● **WHAT TO DO**
Copy the data below verbatim, leaving no line out.

THE RECORDS Start Marker

Lemma delfiles_loop_spec (dir filfcb : list Z) (ents : list dirent) :
  ∀ fs0 : hostfs,
    Forall (λ de, d_type de ≠ DT_DIR → is_Some (filename2fcb (d_name de))) ents →
    delfiles_loop dir filfcb ents fs0
    = Some (foldl (λ fs1 de, (h_unlink (dir ++ [ch_slash] ++ d_name de) fs1).2)
                  fs0 (filter (λ de, delfiles_victim filfcb de = true) ents)).
Proof.
  induction ents as [| de r IH]; intros fs0 Hents; [done |].
  apply Forall_cons in Hents as [Hde Hr]. cbn [delfiles_loop].
  destruct (Z.eqb_spec (d_type de) DT_DIR) as [Hd | Hd].
  - rewrite filter_cons_False; [by apply IH |].
    unfold delfiles_victim. rewrite Hd. by rewrite Z.eqb_refl.
  - destruct (Hde Hd) as [b Hb]. rewrite Hb. cbn [mbind option_bind].
    assert (Hv : delfiles_victim filfcb de = (matchfile2mask filfcb b =? 0)).
    { unfold delfiles_victim. rewrite Hb.
      by destruct (Z.eqb_spec (d_type de) DT_DIR). }
    destruct (matchfile2mask filfcb b =? 0) eqn:Hm.
    + rewrite filter_cons_True by done. cbn [foldl]. by apply IH.
    + rewrite filter_cons_False by (rewrite Hv; done). by apply IH.
Qed.

(** X18. Without '?' in the pattern [delfiles] is one [unlink], and the
    result is 1 on success and -1 otherwise. With '?' in the file part
    the result is -1 when the directory cannot be read; otherwise every
    entry that is not a directory and whose FCB name matches the mask is
    unlinked, in the order of [readdir], and the result is 0, whatever
    the [unlink] calls returned. *)
Theorem delfiles_spec (pattern dir fil filfcb : list Z) (fs0 : hostfs) :
  (ch_question ∉ pattern →
     delfiles pattern fs0
     = Some (if (h_unlink pattern fs0).1 =? 0 then 1 else -1,
             (h_unlink pattern fs0).2))
  ∧ (ch_question ∈ pattern →
     pattern = dir ++ [ch_slash] ++ fil → (ch_slash ∉ fil) →
     filename2fcb fil = Some filfcb →
     match h_readdir fs0 dir with
     | None => delfiles pattern fs0 = Some (-1, fs0)
     | Some ents =>
         Forall (λ de, d_type de ≠ DT_DIR → is_Some (filename2fcb (d_name de)))
                ents →
         delfiles pattern fs0
         = Some (0, foldl (λ fs1 de,
                            (h_unlink (dir ++ [ch_slash] ++ d_name de) fs1).2)
                          fs0
                          (filter (λ de, delfiles_victim filfcb de = true) ents))
     end).
Proof.
  split.
  - intros Hq. unfold delfiles.
    pose proof (delfiles_scan_question pattern 0 false 0) as Hs.
    destruct (delfiles_scan pattern 0 false 0) as [isp fo]. simpl in Hs.
    rewrite bool_decide_eq_false_2 in Hs by done. subst isp. simpl.
    by destruct (h_unlink pattern fs0).
  - intros Hq -> Hsl Hfcb. unfold delfiles.
    pose proof (delfiles_scan_question (dir ++ [ch_slash] ++ fil) 0 false 0) as Hs1.
    rewrite bool_decide_eq_true_2 in Hs1 by done. simpl in Hs1.
    pose proof (delfiles_scan_app dir ([ch_slash] ++ fil) 0 false 0) as Hs2.
    change ([ch_slash] ++ fil) with (ch_slash :: fil) in *.
    cbn [delfiles_scan] in Hs2. change (ch_slash =? ch_slash) with true in Hs2.
    cbv iota in Hs2.
    pose proof (delfiles_scan_no_slash fil (0 + Z.of_nat (length dir) + 1)
                  ((delfiles_scan dir 0 false 0).1 || (ch_slash =? ch_question))
                  (0 + Z.of_nat (length dir)) Hsl) as Hs3.
    rewrite <- Hs2 in Hs3.
    destruct (delfiles_scan (dir ++ ch_slash :: fil) 0 false 0) as [isp fo].
    simpl in Hs1, Hs3. subst isp fo. simpl negb. cbv iota.
    replace (Z.to_nat (0 + Z.of_nat (length dir))) with (length dir) by lia.
    rewrite take_app_length.
    replace (length dir + 1)%nat with (length (dir ++ [ch_slash]))
      by (rewrite length_app; simpl; lia).
    replace (dir ++ ch_slash :: fil) with ((dir ++ [ch_slash]) ++ fil)
      by (by rewrite <- app_assoc).
    rewrite drop_app_length, Hfcb. simpl.
    destruct (h_readdir fs0 dir) as [ents |]; [| done].
    intros Hents. by rewrite delfiles_loop_spec.
Qed.

End DelFiles.

Section ShortToLong.
Context `{H : Host}.

Lemma shorttolong_find_spec (a : list Z) (last : bool) (ents : list dirent) :
  ∀ nm, shorttolong_find a last ents = Some (Some nm) →
    ∃ de b, de ∈ ents ∧ d_name de = nm
            ∧ nm ≠ [ch_dot] ∧ nm ≠ [ch_dot; ch_dot]
            ∧ filename2fcb nm = Some b ∧ cstr b = cstr a
            ∧ (last = false → d_type de = DT_DIR).
Proof.
  induction ents as [| de r IH]; intros nm Hf; simpl in Hf; [done |].
  assert (Hrec : shorttolong_find a last r = Some (Some nm) →
            ∃ de0 b, de0 ∈ de :: r ∧ d_name de0 = nm
                     ∧ nm ≠ [ch_dot] ∧ nm ≠ [ch_dot; ch_dot]
                     ∧ filename2fcb nm = Some b ∧ cstr b = cstr a
                     ∧ (last = false → d_type de0 = DT_DIR)).
  { intros Hr. destruct (IH _ Hr) as (de0 & b & Hin & Hrest).
    exists de0, b. split; [by right | done]. }
  destruct (decide (d_name de = [ch_dot])) as [Hd1 | Hd1].
  { rewrite bool_decide_eq_true_2 in Hf by done. by apply Hrec. }
  rewrite bool_decide_eq_false_2 in Hf by done.
  destruct (decide (d_name de = [ch_dot; ch_dot])) as [Hd2 | Hd2].
  { rewrite bool_decide_eq_true_2 in Hf by done. by apply Hrec. }
  rewrite bool_decide_eq_false_2 in Hf by done. simpl in Hf.
  destruct (filename2fcb (d_name de)) as [b |] eqn:Hb; simpl in Hf; [| done].
  destruct (decide (cstr b = cstr a)) as [Hc | Hc].
  - rewrite bool_decide_eq_true_2 in Hf by done.
    destruct (negb last && negb (d_type de =? DT_DIR)) eqn:Hl; [by apply Hrec |].
    injection Hf as <-. exists de, b. split; [left |].
    repeat split; try done. intros ->. simpl in Hl.
    destruct (Z.eqb_spec (d_type de) DT_DIR); done.
  - rewrite bool_decide_eq_false_2 in Hf by done. by apply Hrec.
Qed.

THE RECORDS End Marker

● **THE COMPLETED TASK**
Lemma delfiles_loop_spec (dir filfcb : list Z) (ents : list dirent) :
  ∀ fs0 : hostfs,
    Forall (λ de, d_type de ≠ DT_DIR → is_Some (filename2fcb (d_name de))) ents →
    delfiles_loop dir filfcb ents fs0
    = Some (foldl (λ fs1 de, (h_unlink (dir ++ [ch_slash] ++ d_name de) fs1).2)
                  fs0 (filter (λ de, delfiles_victim filfcb de = true) ents)).
Proof.
  induction ents as [| de r IH]; intros fs0 Hents; [done |].
  apply Forall_cons in Hents as [Hde Hr]. cbn [delfiles_loop].
  destruct (Z.eqb_spec (d_type de) DT_DIR) as [Hd | Hd].
  - rewrite filter_cons_False; [by apply IH |].
    unfold delfiles_victim. rewrite Hd. by rewrite Z.eqb_refl.
  - destruct (Hde Hd) as [b Hb]. rewrite Hb. cbn [mbind option_bind].
    assert (Hv : delfiles_victim filfcb de = (matchfile2mask filfcb b =? 0)).
    { unfold delfiles_victim. rewrite Hb.
      by destruct (Z.eqb_spec (d_type de) DT_DIR). }
    destruct (matchfile2mask filfcb b =? 0) eqn:Hm.
    + rewrite filter_cons_True by done. cbn [foldl]. by apply IH.
    + rewrite filter_cons_False by (rewrite Hv; done). by apply IH.
Qed.

(** X18. Without '?' in the pattern [delfiles] is one [unlink], and the
    result is 1 on success and -1 otherwise. With '?' in the file part
    the result is -1 when the directory cannot be read; otherwise every
    entry that is not a directory and whose FCB name matches the mask is
    unlinked, in the order of [readdir], and the result is 0, whatever
    the [unlink] calls returned. *)
Theorem delfiles_spec (pattern dir fil filfcb : list Z) (fs0 : hostfs) :
  (ch_question ∉ pattern →
     delfiles pattern fs0
     = Some (if (h_unlink pattern fs0).1 =? 0 then 1 else -1,
             (h_unlink pattern fs0).2))
  ∧ (ch_question ∈ pattern →
     pattern = dir ++ [ch_slash] ++ fil → (ch_slash ∉ fil) →
     filename2fcb fil = Some filfcb →
     match h_readdir fs0 dir with
     | None => delfiles pattern fs0 = Some (-1, fs0)
     | Some ents =>
         Forall (λ de, d_type de ≠ DT_DIR → is_Some (filename2fcb (d_name de)))
                ents →
         delfiles pattern fs0
         = Some (0, foldl (λ fs1 de,
                            (h_unlink (dir ++ [ch_slash] ++ d_name de) fs1).2)
                          fs0
                          (filter (λ de, delfiles_victim filfcb de = true) ents))
     end).
Proof.
  split.
  - intros Hq. unfold delfiles.
    pose proof (delfiles_scan_question pattern 0 false 0) as Hs.
    destruct (delfiles_scan pattern 0 false 0) as [isp fo]. simpl in Hs.
    rewrite bool_decide_eq_false_2 in Hs by done. subst isp. simpl.
    by destruct (h_unlink pattern fs0).
  - intros Hq -> Hsl Hfcb. unfold delfiles.
    pose proof (delfiles_scan_question (dir ++ [ch_slash] ++ fil) 0 false 0) as Hs1.
    rewrite bool_decide_eq_true_2 in Hs1 by done. simpl in Hs1.
    pose proof (delfiles_scan_app dir ([ch_slash] ++ fil) 0 false 0) as Hs2.
    change ([ch_slash] ++ fil) with (ch_slash :: fil) in *.
    cbn [delfiles_scan] in Hs2. change (ch_slash =? ch_slash) with true in Hs2.
    cbv iota in Hs2.
    pose proof (delfiles_scan_no_slash fil (0 + Z.of_nat (length dir) + 1)
                  ((delfiles_scan dir 0 false 0).1 || (ch_slash =? ch_question))
                  (0 + Z.of_nat (length dir)) Hsl) as Hs3.
    rewrite <- Hs2 in Hs3.
    destruct (delfiles_scan (dir ++ ch_slash :: fil) 0 false 0) as [isp fo].
    simpl in Hs1, Hs3. subst isp fo. simpl negb. cbv iota.
    replace (Z.to_nat (0 + Z.of_nat (length dir))) with (length dir) by lia.
    rewrite take_app_length.
    replace (length dir + 1)%nat with (length (dir ++ [ch_slash]))
      by (rewrite length_app; simpl; lia).
    replace (dir ++ ch_slash :: fil) with ((dir ++ [ch_slash]) ++ fil)
      by (by rewrite <- app_assoc).
    rewrite drop_app_length, Hfcb. simpl.
    destruct (h_readdir fs0 dir) as [ents |]; [| done].
    intros Hents. by rewrite delfiles_loop_spec.
Qed.

End DelFiles.

Section ShortToLong.
Context `{H : Host}.

Lemma shorttolong_find_spec (a : list Z) (last : bool) (ents : list dirent) :
  ∀ nm, shorttolong_find a last ents = Some (Some nm) →
    ∃ de b, de ∈ ents ∧ d_name de = nm
            ∧ nm ≠ [ch_dot] ∧ nm ≠ [ch_dot; ch_dot]
            ∧ filename2fcb nm = Some b ∧ cstr b = cstr a
            ∧ (last = false → d_type de = DT_DIR).
Proof.
  induction ents as [| de r IH]; intros nm Hf; simpl in Hf; [done |].
  assert (Hrec : shorttolong_find a last r = Some (Some nm) →
            ∃ de0 b, de0 ∈ de :: r ∧ d_name de0 = nm
                     ∧ nm ≠ [ch_dot] ∧ nm ≠ [ch_dot; ch_dot]
                     ∧ filename2fcb nm = Some b ∧ cstr b = cstr a
                     ∧ (last = false → d_type de0 = DT_DIR)).
  { intros Hr. destruct (IH _ Hr) as (de0 & b & Hin & Hrest).
    exists de0, b. split; [by right | done]. }
  destruct (decide (d_name de = [ch_dot])) as [Hd1 | Hd1].
  { rewrite bool_decide_eq_true_2 in Hf by done. by apply Hrec. }
  rewrite bool_decide_eq_false_2 in Hf by done.
  destruct (decide (d_name de = [ch_dot; ch_dot])) as [Hd2 | Hd2].
  { rewrite bool_decide_eq_true_2 in Hf by done. by apply Hrec. }
  rewrite bool_decide_eq_false_2 in Hf by done. simpl in Hf.
  destruct (filename2fcb (d_name de)) as [b |] eqn:Hb; simpl in Hf; [| done].
  destruct (decide (cstr b = cstr a)) as [Hc | Hc].
  - rewrite bool_decide_eq_true_2 in Hf by done.
    destruct (negb last && negb (d_type de =? DT_DIR)) eqn:Hl; [by apply Hrec |].
    injection Hf as <-. exists de, b. split; [left |].
    repeat split; try done. intros ->. simpl in Hl.
    destruct (Z.eqb_spec (d_type de) DT_DIR); done.
  - rewrite bool_decide_eq_false_2 in Hf by done. by apply Hrec.
Qed.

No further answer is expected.